(** As long as [send] takes at least one byte, the loop goes on until the
    whole message is out. *)
Lemma sock_send_loop_accepts (ns : list nat) :
  forall (fuel sent : nat) (sk : pysocket) (tail : list send_outcome),
    on_send sk = map SendAccept ns ++ tail ->
    Forall (fun n => 0 < n)%nat ns ->
    (sent <= length msg)%nat ->
    (length msg <= sent + sum_list ns)%nat ->
    (length msg - sent <= fuel)%nat ->
    exists rest,
      sock_send_loop fuel (Some r) msg sent (upd r sk w)
      = (Ok tt, upd r (sent_on sk (drop sent msg) rest) w)
      /\ (exists used, on_send sk = used ++ rest /\ (length used <= length msg - sent)%nat).
Proof.
  induction ns as [|n ns IH]; intros fuel sent sk tail Hs Hpos Hle Hcap Hfuel;
    rewrite sock_send_loop_unfold.
  - simpl in Hcap. assert (sent = length msg) as -> by lia.
    rewrite Nat.ltb_irrefl. exists (on_send sk). split.
    + unfold ret. rewrite drop_all, sent_on_nil. reflexivity.
    + exists []. split; [reflexivity | simpl; lia].
  - destruct (sent <? length msg)%nat eqn:Hlt.
    + apply Nat.ltb_lt in Hlt. destruct fuel as [|fuel]; [lia|].
      inversion Hpos as [|? ? Hn Hpos']; subst.
      unfold bind at 1, try_except, on_object, send.
      rewrite method_upd by exact r_valid. cbv beta. rewrite Hs. simpl fst; simpl snd.
      rewrite length_drop.
      destruct (Nat.min n (length msg - sent) =? 0)%nat eqn:Hz;
        [apply Nat.eqb_eq in Hz; lia|].
      set (k := Nat.min n (length msg - sent)).
      destruct (IH fuel (sent + k)%nat
                   (with_wire (wire sk ++ take k (drop sent msg))
                              (with_on_send (map SendAccept ns ++ tail) sk)) tail)
        as (rest & Hrun & used & Hused & Hlen);
        [reflexivity | exact Hpos' | lia | simpl in Hcap; lia | lia |].
      exists rest. split.
      * rewrite Hrun. f_equal. f_equal.
        change (with_wire (wire sk ++ take k (drop sent msg))
                          (with_on_send (map SendAccept ns ++ tail) sk))
          with (sent_on sk (take k (drop sent msg)) (map SendAccept ns ++ tail)).
        rewrite sent_on_sent_on. f_equal.
        rewrite <- (drop_drop msg k sent). apply take_drop.
      * exists (SendAccept n :: used). simpl in Hused. split.
        -- simpl. now rewrite Hused.
        -- simpl. lia.
    + apply Nat.ltb_ge in Hlt. assert (sent = length msg) as -> by lia.
      exists (on_send sk). split.
      * unfold ret. rewrite drop_all, sent_on_nil. reflexivity.
      * exists []. split; [reflexivity | simpl; lia].
Qed.

(** The planned answers of [send] start with a fault: a timeout (also
    when nothing is planned), a socket error, or a [send] that takes no
    byte. The fault has the code and the text of the [ProtocolError] it
    becomes, and leaves the planned answers after it. *)
Definition send_fault (plan : list send_outcome) : option (Z * string * list send_outcome) :=
  match plan with
  | [] => Some (-1, "Timed out", [])
  | SendTimeout :: rest => Some (-1, "Timed out", rest)
  | SendError errno strerror :: rest => Some (errno, strerror, rest)
  | SendAccept O :: rest => Some (-1, "Unable to send on socket", rest)
  | SendAccept (S _) :: _ => None
  end.

(** A fault of [send] before the message is out: the socket in
    [self.sock] goes through [_sock_close], [self.sock] becomes [None],
    [ProtocolError] is raised. *)
Lemma sock_send_loop_fault (ns : list nat) :
  forall (fuel sent : nat) (sk : pysocket) (tail rest : list send_outcome)
         (errno : Z) (text : string),
    self_sock w = Some r ->
    on_send sk = map SendAccept ns ++ tail ->
    send_fault tail = Some (errno, text, rest) ->
    Forall (fun n => 0 < n)%nat ns ->
    (sent + sum_list ns < length msg)%nat ->
    (length msg - sent <= fuel)%nat ->
    sock_send_loop fuel (Some r) msg sent (upd r sk w)
    = (Raise (ProtocolError errno text),
       with_self_sock None
         (upd r (after_close (sent_on sk (take (sum_list ns) (drop sent msg)) rest)) w)).
Proof.
  intros fuel sent sk tail rest errno text Hself. revert fuel sent sk.
  induction ns as [|n ns IH]; intros fuel sent sk Hs Hfault Hpos Hcap Hfuel;
    rewrite sock_send_loop_unfold;
    (destruct (sent <? length msg)%nat eqn:Hlt;
     [apply Nat.ltb_lt in Hlt | apply Nat.ltb_ge in Hlt; simpl in Hcap; lia]);
    (destruct fuel as [|fuel]; [lia|]);
    unfold bind at 1, try_except, on_object, send;
    rewrite method_upd by exact r_valid; cbv beta; rewrite Hs; simpl app.
  - assert (sent_on sk (take (sum_list []) (drop sent msg)) rest = with_on_send rest sk) as ->.
    { unfold sent_on. simpl. rewrite app_nil_r. now destruct sk. }
    destruct tail as [|[[|n]| |errno' strerror] tail]; simpl in Hfault;
      inversion Hfault; subst; simpl fst; simpl snd; cbv beta iota.
    + assert (with_on_send [] sk = sk) as ->
        by (simpl in Hs; rewrite <- Hs; apply with_on_send_id).
      unfold transport_fault. now rewrite close_and_raise_current by assumption.
    + change (0 =? 0)%nat with true. cbv iota.
      rewrite close_and_raise_current by assumption.
      do 4 f_equal. simpl take. rewrite app_nil_r. now destruct sk.
    + unfold transport_fault. now rewrite close_and_raise_current by assumption.
    + unfold transport_fault. now rewrite close_and_raise_current by assumption.
  - inversion Hpos as [|? ? Hn Hpos']; subst. simpl in Hcap.
    simpl fst; simpl snd. rewrite length_drop.
    destruct (Nat.min n (length msg - sent) =? 0)%nat eqn:Hz;
      [apply Nat.eqb_eq in Hz; lia|].
    assert (Nat.min n (length msg - sent) = n) as -> by lia.
    rewrite (IH fuel (sent + n)%nat); [| reflexivity | exact Hfault | exact Hpos' | lia | lia].
    f_equal. f_equal. f_equal. f_equal.
    change (with_wire (wire sk ++ take n (drop sent msg))
                      (with_on_send (map SendAccept ns ++ tail) sk))
      with (sent_on sk (take n (drop sent msg)) (map SendAccept ns ++ tail)).
    rewrite sent_on_sent_on. f_equal.
    rewrite <- (drop_drop msg n sent).
    simpl sum_list. rewrite <- (take_take_drop (drop sent msg) n (sum_list ns)).
    reflexivity.
Qed.

End Send.

End SendFacts.

(** ** Worlds for the examples *)

Module Examples.
Import Py Socket QemuGuestAgentClient.

(** A socket that connects, with the given plans for [send] and [recv]. *)
Definition listening (sends : list send_outcome) (recvs : list recv_outcome) : pysocket :=
  {| on_connect := ConnectOk; on_send := sends; on_recv := recvs; on_shutdown := None;
     connected := false; wire := []; shutdown_calls := 0; closed := false |}.

(** A client that is connected to the socket [sk]. *)
Definition connected_to (sk : pysocket) : world :=
  {| self_sock := Some 0%nat; self_where := "/var/lib/libvirt/qemu/guest.agent";
     heap := [with_connected true sk]; incoming := []; now := 1700000000 |}.

(** A client that has no connection yet and will get [sk] from
    [socket.socket()]. *)
Definition disconnected (sk : pysocket) : world :=
  {| self_sock := None; self_where := "/var/lib/libvirt/qemu/guest.agent";
     heap := []; incoming := [sk]; now := 1700000000 |}.

(** The text the codec of the examples writes for an object. *)
Definition text_of (v : pyval) : str :=
  match Json.ref_encoder v with
  | Some s => s
  | None => EmptyString
  end.

(** The bytes the agent writes for an object, without the newline. *)
Definition reply (v : pyval) : bytes := Utf8.encode (text_of v).

(** [{"return": v}] *)
Definition returning (v : pyval) : pyval := PyDict [("return", v)].

Definition arriving (data : bytes) : list recv_outcome := map RecvByte data.

End Examples.

Module SendTheorems.
Import Py Socket QemuGuestAgentClient WorldFacts SendFacts Examples.

(** C5. [_sock_send] on partial sends: when the socket takes fewer bytes
    than it is handed, but at least one each time, the loop goes on until
    the whole message is on the wire, every byte once and in order; a
    [send] that takes no byte before the message is complete tears the
    connection down and raises [ProtocolError(-1, "Unable to send on socket")]. *)
Theorem sock_send_partial_writes :
  (forall (r : nat) (msg : bytes) (w : world) (sk : pysocket)
          (ns : list nat) (tail : list send_outcome),
      heap w !! r = Some sk ->
      on_send sk = map SendAccept ns ++ tail ->
      Forall (fun n => 0 < n)%nat ns ->
      (length msg <= sum_list ns)%nat ->
      exists rest,
        _sock_send (Some r) msg w = (Ok tt, upd r (sent_on sk msg rest) w)
        /\ wire (sent_on sk msg rest) = wire sk ++ msg
        /\ (exists used, on_send sk = used ++ rest /\ (length used <= length msg)%nat))
  /\
  (forall (r : nat) (msg : bytes) (w : world) (sk : pysocket)
          (ns : list nat) (tail : list send_outcome),
      heap w !! r = Some sk ->
      self_sock w = Some r ->
      on_send sk = map SendAccept ns ++ SendAccept 0 :: tail ->
      Forall (fun n => 0 < n)%nat ns ->
      (sum_list ns < length msg)%nat ->
      _sock_send (Some r) msg w
      = (Raise (ProtocolError (-1) "Unable to send on socket"),
         with_self_sock None
           (upd r (after_close (sent_on sk (take (sum_list ns) msg) tail)) w))).
Proof.
  split.
  - intros r msg w sk ns tail Hr Hs Hpos Hcap.
    pose proof (lookup_lt_Some _ _ _ Hr) as L.
    destruct (sock_send_loop_accepts r msg w L ns (length msg) 0 sk tail)
      as (rest & Hrun & used & Hused & Hlen); try assumption; try lia.
    exists rest. rewrite (upd_id r sk w Hr) in Hrun. rewrite drop_0 in Hrun.
    split; [exact Hrun | split; [reflexivity |]].
    exists used. split; [exact Hused | lia].
  - intros r msg w sk ns tail Hr Hself Hs Hpos Hcap.
    pose proof (lookup_lt_Some _ _ _ Hr) as L.
    pose proof (sock_send_loop_fault r msg w L ns (length msg) 0 sk (SendAccept 0 :: tail) tail
                  (-1) "Unable to send on socket" Hself Hs eq_refl Hpos) as Hrun.
    rewrite (upd_id r sk w Hr), drop_0 in Hrun.
    apply Hrun; lia.
Qed.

##########

• **AIM OF THE EXERCISE**:
Extract from the records above the lines from the one containing "destruct tail as" to the one containing "by (simpl in", both lines included, exactly as they appear and with nothing else.

• **EXPECTED OUTPUT**:
    destruct tail as [|[[|n]| |errno' strerror] tail]; simpl in Hfault;
      inversion Hfault; subst; simpl fst; simpl snd; cbv beta iota.
    + assert (with_on_send [] sk = sk) as ->
        by (simpl in Hs; rewrite <- Hs; apply with_on_send_id).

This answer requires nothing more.